Please give back word for word the lines of the material below between the line containing "(** The backends'" and the line containing "match find (fun", inclusive.
+-------+
(* ===== verification/Kubernetes.v ===== *)
(** * The Kubernetes connector ([internal/connectors/kubernetes/kubernetes.go])

    [NewWithConfig] checks the configuration, [list] follows the API's pages,
    [Discover] turns the resources of a cluster into observations. The API is a
    parameter: the number of requests made so far and a URL, to what came back. *)
From S2P Require Import Prelude GoStrings GoJson GoUrl Domain.
From Stdlib Require Import Ascii.
Open Scope string_scope.
Open Scope list_scope.

Definition defaultPageSize : Z := 500.
Definition defaultMaxResources : Z := 100000.
Definition maxResponseBytes : Z := Z.shiftl 10 20.

(** ** Configuration *)

Record Config := {
  BaseURL : string; Token : string; ClusterID : string; ClusterName : string; CAPEM : string;
  Timeout : Z; PageSize : Z; MaxResources : Z }.

Record Connector := {
  base : string; token : string; clusterID : string; clusterName : string; timeout : Z; pageSize : Z; maxResources : Z }.

Section New.
Context `{UrlParser}.

(** Whether the PEM text holds a certificate: [AppendCertsFromPEM]. *)
Variable has_certificate : string -> bool.

Definition NewWithConfig (config : Config) : result string Connector :=
  match url_parse (BaseURL config) with
  | None => Err "invalid Kubernetes API URL"
  | Some u =>
      if bool_decide (u_host u = "") || u_user u || negb (bool_decide (u_raw_query u = "")) || negb (bool_decide (u_fragment u = ""))
      then Err "invalid Kubernetes API URL" else
      let loopback := match ip_loopback (u_hostname u) with Some b => b | None => bool_decide (u_hostname u = "localhost") end in
      if negb (bool_decide (u_scheme u = "https")) && negb (bool_decide (u_scheme u = "http") && loopback)
      then Err "Kubernetes API must use HTTPS except loopback tests" else
      if bool_decide (trim_space (Token config) = "") then Err "Kubernetes bearer token is required" else
      if (0 <? len (CAPEM config))%Z && negb (has_certificate (CAPEM config))
      then Err "Kubernetes CA file contains no valid certificate" else
      Ok {| base := trim_right_cut ["/"%char] (BaseURL config); token := trim_space (Token config);
            clusterID := trim_space (ClusterID config); clusterName := trim_space (ClusterName config);
            timeout := if (Timeout config <=? 0)%Z then 30 * nano else Timeout config;
            pageSize := if (PageSize config <=? 0)%Z || (1000 <? PageSize config)%Z then defaultPageSize else PageSize config;
            maxResources := if (MaxResources config <=? 0)%Z || (defaultMaxResources <? MaxResources config)%Z
                            then defaultMaxResources else MaxResources config |}
  end.

End New.

(** ** Resources *)

Record ownerReference := { ow_kind : string; ow_name : string; ow_uid : string }.

(** The selector's raw message, by what [json.Unmarshal] makes of it as a map of
    strings and as an object with [matchLabels]. *)
Inductive RawSelector :=
| NoSelector
| Selector (direct structured : option (gmap string string)).

(** One resource, as decoded. *)
Record item := {
  Name : string; Namespace : string; UID : string; Labels : gmap string string; OwnerReferences : list ownerReference;
  NodeName : string; ServiceName : string; VolumeName : string; RawSel : RawSelector;
  DefaultBackend : string; Rules : list (list string) }.

Record resource := { rs_path : string; rs_kind : string; rs_type : string }.

Definition resources : list resource := [
  Build_resource "/api/v1/namespaces" "Namespace" KubernetesNamespace;
  Build_resource "/api/v1/nodes" "Node" KubernetesNode;
  Build_resource "/api/v1/pods" "Pod" KubernetesPod;
  Build_resource "/api/v1/services" "Service" Service;
  Build_resource "/apis/apps/v1/deployments" "Deployment" KubernetesWorkload;
  Build_resource "/apis/apps/v1/statefulsets" "StatefulSet" KubernetesWorkload;
  Build_resource "/apis/apps/v1/daemonsets" "DaemonSet" KubernetesWorkload;
  Build_resource "/apis/apps/v1/replicasets" "ReplicaSet" KubernetesWorkload;
  Build_resource "/apis/networking.k8s.io/v1/ingresses" "Ingress" LoadBalancer;
  Build_resource "/api/v1/persistentvolumes" "PersistentVolume" Storage;
  Build_resource "/api/v1/persistentvolumeclaims" "PersistentVolumeClaim" Volume ].

Record discovered := { d_resource : resource; d_item : item }.

Definition kind (v : discovered) : string := rs_kind (d_resource v).
Definition uid (v : discovered) : string := UID (d_item v).

(** ** [list] *)

(** An answer: its size, its status, its page as decoded. *)
Record Page := { pg_bytes : Z; pg_code : Z; pg_status : string; pg_body : result string (string * list item) }.

Definition page_url (c : Connector) (path continuation : string) : string :=
  base c +:+ path +:+ "?" +:+
  (if bool_decide (continuation = "") then "" else "continue=" +:+ query_escape continuation +:+ "&") +:+
  "limit=" +:+ query_escape (format_int (pageSize c)).

(** One page: lines 276-305. *)
Definition get_page (api : nat -> string -> result string Page) (c : Connector) (n : nat) (path continuation : string)
    : result string (string * list item) :=
  match api n (page_url c path continuation) with
  | Err e => Err ("Kubernetes API " +:+ path +:+ ": " +:+ e)
  | Ok p =>
      if (maxResponseBytes <? pg_bytes p)%Z then Err ("Kubernetes API " +:+ path +:+ " response exceeds " +:+ format_int maxResponseBytes +:+ " bytes") else
      if negb (pg_code p =? 200)%Z then Err ("Kubernetes API " +:+ path +:+ " returned " +:+ pg_status p) else
      match pg_body p with Err e => Err ("decode Kubernetes API " +:+ path +:+ ": " +:+ e) | Ok l => Ok l end
  end.

(** The loop of line 272 with [pages] iterations left before the page limit;
    with the items also the number of requests made. *)
Fixpoint list_pages (api : nat -> string -> result string Page) (c : Connector) (path : string)
    (pages n : nat) (continuation : string) (acc : list item) : result string (list item * nat) :=
  match pages with
  | O => Err "Kubernetes pagination exceeded safe page limit"
  | S pages' =>
      listed ← get_page api c n path continuation;
      let acc := acc ++ listed.2 in
      if (maxResources c <? Z.of_nat (length acc))%Z
      then Err ("Kubernetes API " +:+ path +:+ " exceeded resource limit " +:+ format_int (maxResources c)) else
      if bool_decide (listed.1 = "") then Ok (acc, S n) else list_pages api c path pages' (S n) listed.1 acc
  end.

(** The pages [0 .. maxResources/pageSize + 1]. *)
Definition page_limit (c : Connector) : nat := Z.to_nat (Z.quot (maxResources c) (pageSize c) + 2).

Definition list_items (api : nat -> string -> result string Page) (c : Connector) (n : nat) (path : string)
    : result string (list item * nat) := list_pages api c path (page_limit c) n "" [].

(** ** Helpers *)

Definition nul_byte : string := String (ascii_of_N 0) "".
Definition namespacedName (namespace kind name : string) : string := namespace +:+ nul_byte +:+ kind +:+ nul_byte +:+ name.

Definition labelsMatch (selector labels : gmap string string) : bool :=
  forallb (fun kv => bool_decide (default "" (labels !! kv.1) = kv.2)) (map_to_list selector) && (0 <? size selector)%nat.

Definition selectorLabels (raw : RawSelector) : gmap string string :=
  match raw with
  | NoSelector => ∅
  | Selector (Some direct) _ => direct
  | Selector None structured => default ∅ structured
  end.

(** The backends' names, each once, in order. *)
Definition add_name (st : gset string * list string) (name : string) : gset string * list string :=
  if negb (bool_decide (name = "")) && negb (bool_decide (name ∈ st.1)) then ({[name]} ∪ st.1, st.2 ++ [name]) else st.

Definition ingressServices (v : item) : list string := (foldl add_name (∅, []) (DefaultBackend v :: concat (Rules v))).2.

Definition relation (from to kind : string) (observedAt : gotime) : RelationshipObservation :=
  {| ro_relationship := ""; ro_snapshot := ""; ro_connector := ""; ro_from := from; ro_to := to; ro_type := kind;
     ro_observed := observedAt; ro_attributes := Some ∅ |}.

(** ** [Discover] *)

(** Lines 153-161. *)
Definition check_item (c : Connector) (r : resource) (items : list discovered) (v : item) : result string (list discovered) :=
  if bool_decide (UID v = "") || bool_decide (Name v = "")
  then Err ("Kubernetes API " +:+ rs_path r +:+ " returned resource without name or UID") else
  let items := items ++ [{| d_resource := r; d_item := v |}] in
  if (maxResources c <? Z.of_nat (length items))%Z
  then Err ("Kubernetes discovery exceeded resource limit " +:+ format_int (maxResources c)) else Ok items.

Definition collect (api : nat -> string -> result string Page) (c : Connector) (st : list discovered * nat) (r : resource)
    : result string (list discovered * nat) :=
  listed ← list_items api c st.2 (rs_path r);
  items ← foldM (check_item c r) st.1 listed.1;
  Ok (items, listed.2).

(** Lines 164-170. *)
Definition cluster_identity (c : Connector) (items : list discovered) : string :=
  if negb (bool_decide (clusterID c = "")) then clusterID c else
  match find (fun v => bool_decide (kind v = "Namespace") && bool_decide (Name (d_item v) = "kube-system")) items with
  | Some v => uid v | None => "" end.

Definition string_map (m : gmap string string) : json := JMap (JStr <$> m).

Definition set_when (b : bool) (k : string) (v : json) (m : gmap string json) : gmap string json := if b then <[k := v]> m else m.

(** Lines 190-209. *)
Definition attributes (v : discovered) : gmap string json :=
  let m := d_item v in
  let selector := selectorLabels (RawSel m) in
  set_when (negb (bool_decide (VolumeName m = ""))) "volumeName" (JStr (VolumeName m))
  (set_when (negb (bool_decide (ServiceName m = ""))) "serviceName" (JStr (ServiceName m))
  (set_when (0 <? size selector)%nat "selector" (string_map selector)
  (set_when (negb (bool_decide (NodeName m = ""))) "nodeName" (JStr (NodeName m))
  (set_when (0 <? size (Labels m))%nat "labels" (string_map (Labels m))
  (set_when (negb (bool_decide (Namespace m = ""))) "namespace" (JStr (Namespace m))
    {["name" := JStr (Name m); "kind" := JStr (kind v)]}))))).

Definition observation (id typ : string) (attrs_ : gmap string json) (hint : string * string) (now : gotime) : Observation :=
  {| o_id := ""; o_org := ""; o_snapshot := ""; o_connector := ""; o_collector := ""; o_external := id; o_type := typ;
     o_observed := now; o_attributes := Some attrs_; o_hints := Some {[hint.1 := JStr hint.2]}; o_fingerprint := ""; o_status := "" |}.

Definition cluster_asset (id name : string) (now : gotime) : Observation :=
  observation ("cluster:" +:+ id) KubernetesCluster {["name" := JStr name]} ("kubernetes_cluster_id", id) now.

Definition item_asset (now : gotime) (v : discovered) : Observation :=
  observation (uid v) (rs_type (d_resource v)) (attributes v) ("kubernetes_uid", uid v) now.

(** What the loop of line 188 keeps besides the assets. *)
Record Tables := {
  byNamespace : gmap string string; byNode : gmap string string; byName : gmap string string;
  assetIDs : gset string; pods : list discovered }.

Definition item_key (v : discovered) : string := namespacedName (Namespace (d_item v)) (kind v) (Name (d_item v)).

Definition register (t : Tables) (v : discovered) : Tables :=
  {| byNamespace := if bool_decide (kind v = "Namespace") then <[Name (d_item v) := uid v]> (byNamespace t) else byNamespace t;
     byNode := if bool_decide (kind v = "Node") then <[Name (d_item v) := uid v]> (byNode t) else byNode t;
     byName := <[item_key v := uid v]> (byName t);
     assetIDs := {[uid v]} ∪ assetIDs t;
     pods := if bool_decide (kind v = "Pod") then pods t ++ [v] else pods t |}.

Definition tables (cluster : string) (items : list discovered) : Tables :=
  foldl register {| byNamespace := ∅; byNode := ∅; byName := ∅; assetIDs := {[cluster]}; pods := [] |} items.

(** A relationship to what a table names, if it does. *)
Definition link (now : gotime) (from kind : string) (m : gmap string string) (key : string) : list RelationshipObservation :=
  let id := default "" (m !! key) in
  if bool_decide (id = "") then [] else [relation from id kind now].

Definition when {A} (b : bool) (l : list A) : list A := if b then l else [].

(** One iteration of the loop of line 223. *)
Definition item_relationships (now : gotime) (cluster : string) (t : Tables) (v : discovered) : list RelationshipObservation :=
  let m := d_item v in
  let namespaceID := if bool_decide (Namespace m = "") then "" else default "" (byNamespace t !! Namespace m) in
  let parent := if bool_decide (namespaceID = "") then cluster else namespaceID in
  let selector := selectorLabels (RawSel m) in
  [relation parent (uid v) "CONTAINS" now]
  ++ ((fun o => relation (uid v) (ow_uid o) "MANAGED_BY" now) <$> filter (fun o => ow_uid o ∈ assetIDs t) (OwnerReferences m))
  ++ link now (uid v) "RUNS_ON" (byNode t) (NodeName m)
  ++ when (negb (bool_decide (ServiceName m = "")))
       (link now (uid v) "USES_SERVICE" (byName t) (namespacedName (Namespace m) "Service" (ServiceName m)))
  ++ when (negb (bool_decide (VolumeName m = "")))
       (link now (uid v) "BOUND_TO" (byName t) (namespacedName "" "PersistentVolume" (VolumeName m)))
  ++ when (bool_decide (kind v = "Service") && (0 <? size selector)%nat)
       ((fun p => relation (uid v) (uid p) "ROUTES_TO" now) <$>
          filter (fun p => Namespace (d_item p) = Namespace m /\ labelsMatch selector (Labels (d_item p)) = true) (pods t))
  ++ when (bool_decide (kind v = "Ingress"))
       (ingressServices m ≫= fun s => link now (uid v) "ROUTES_TO" (byName t) (namespacedName (Namespace m) "Service" s)).

Definition Discover (api : nat -> string -> result string Page) (now : gotime) (c : Connector)
    : result string (list Observation * list RelationshipObservation) :=
  st ← foldM (collect api c) ([], 0%nat) resources;
  let items := st.1 in
  let identity := cluster_identity c items in
  if bool_decide (identity = "")
  then Err "cannot determine cluster identity: set INFRAGRAPH_KUBERNETES_CLUSTER_ID or allow kube-system namespace listing" else
  let cluster := "cluster:" +:+ identity in
  let name := if bool_decide (clusterName c = "") then identity else clusterName c in
  Ok (cluster_asset identity name now :: (item_asset now <$> items),
      items ≫= item_relationships now cluster (tables cluster items)).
+-------+
• **SOLUTION TO THIS EXERCISE**
(** The backends' names, each once, in order. *)
Definition add_name (st : gset string * list string) (name : string) : gset string * list string :=
  if negb (bool_decide (name = "")) && negb (bool_decide (name ∈ st.1)) then ({[name]} ∪ st.1, st.2 ++ [name]) else st.

Definition ingressServices (v : item) : list string := (foldl add_name (∅, []) (DefaultBackend v :: concat (Rules v))).2.

Definition relation (from to kind : string) (observedAt : gotime) : RelationshipObservation :=
  {| ro_relationship := ""; ro_snapshot := ""; ro_connector := ""; ro_from := from; ro_to := to; ro_type := kind;
     ro_observed := observedAt; ro_attributes := Some ∅ |}.

(** ** [Discover] *)

(** Lines 153-161. *)
Definition check_item (c : Connector) (r : resource) (items : list discovered) (v : item) : result string (list discovered) :=
  if bool_decide (UID v = "") || bool_decide (Name v = "")
  then Err ("Kubernetes API " +:+ rs_path r +:+ " returned resource without name or UID") else
  let items := items ++ [{| d_resource := r; d_item := v |}] in
  if (maxResources c <? Z.of_nat (length items))%Z
  then Err ("Kubernetes discovery exceeded resource limit " +:+ format_int (maxResources c)) else Ok items.

Definition collect (api : nat -> string -> result string Page) (c : Connector) (st : list discovered * nat) (r : resource)
    : result string (list discovered * nat) :=
  listed ← list_items api c st.2 (rs_path r);
  items ← foldM (check_item c r) st.1 listed.1;
  Ok (items, listed.2).

(** Lines 164-170. *)
Definition cluster_identity (c : Connector) (items : list discovered) : string :=
  if negb (bool_decide (clusterID c = "")) then clusterID c else
  match find (fun v => bool_decide (kind v = "Namespace") && bool_decide (Name (d_item v) = "kube-system")) items with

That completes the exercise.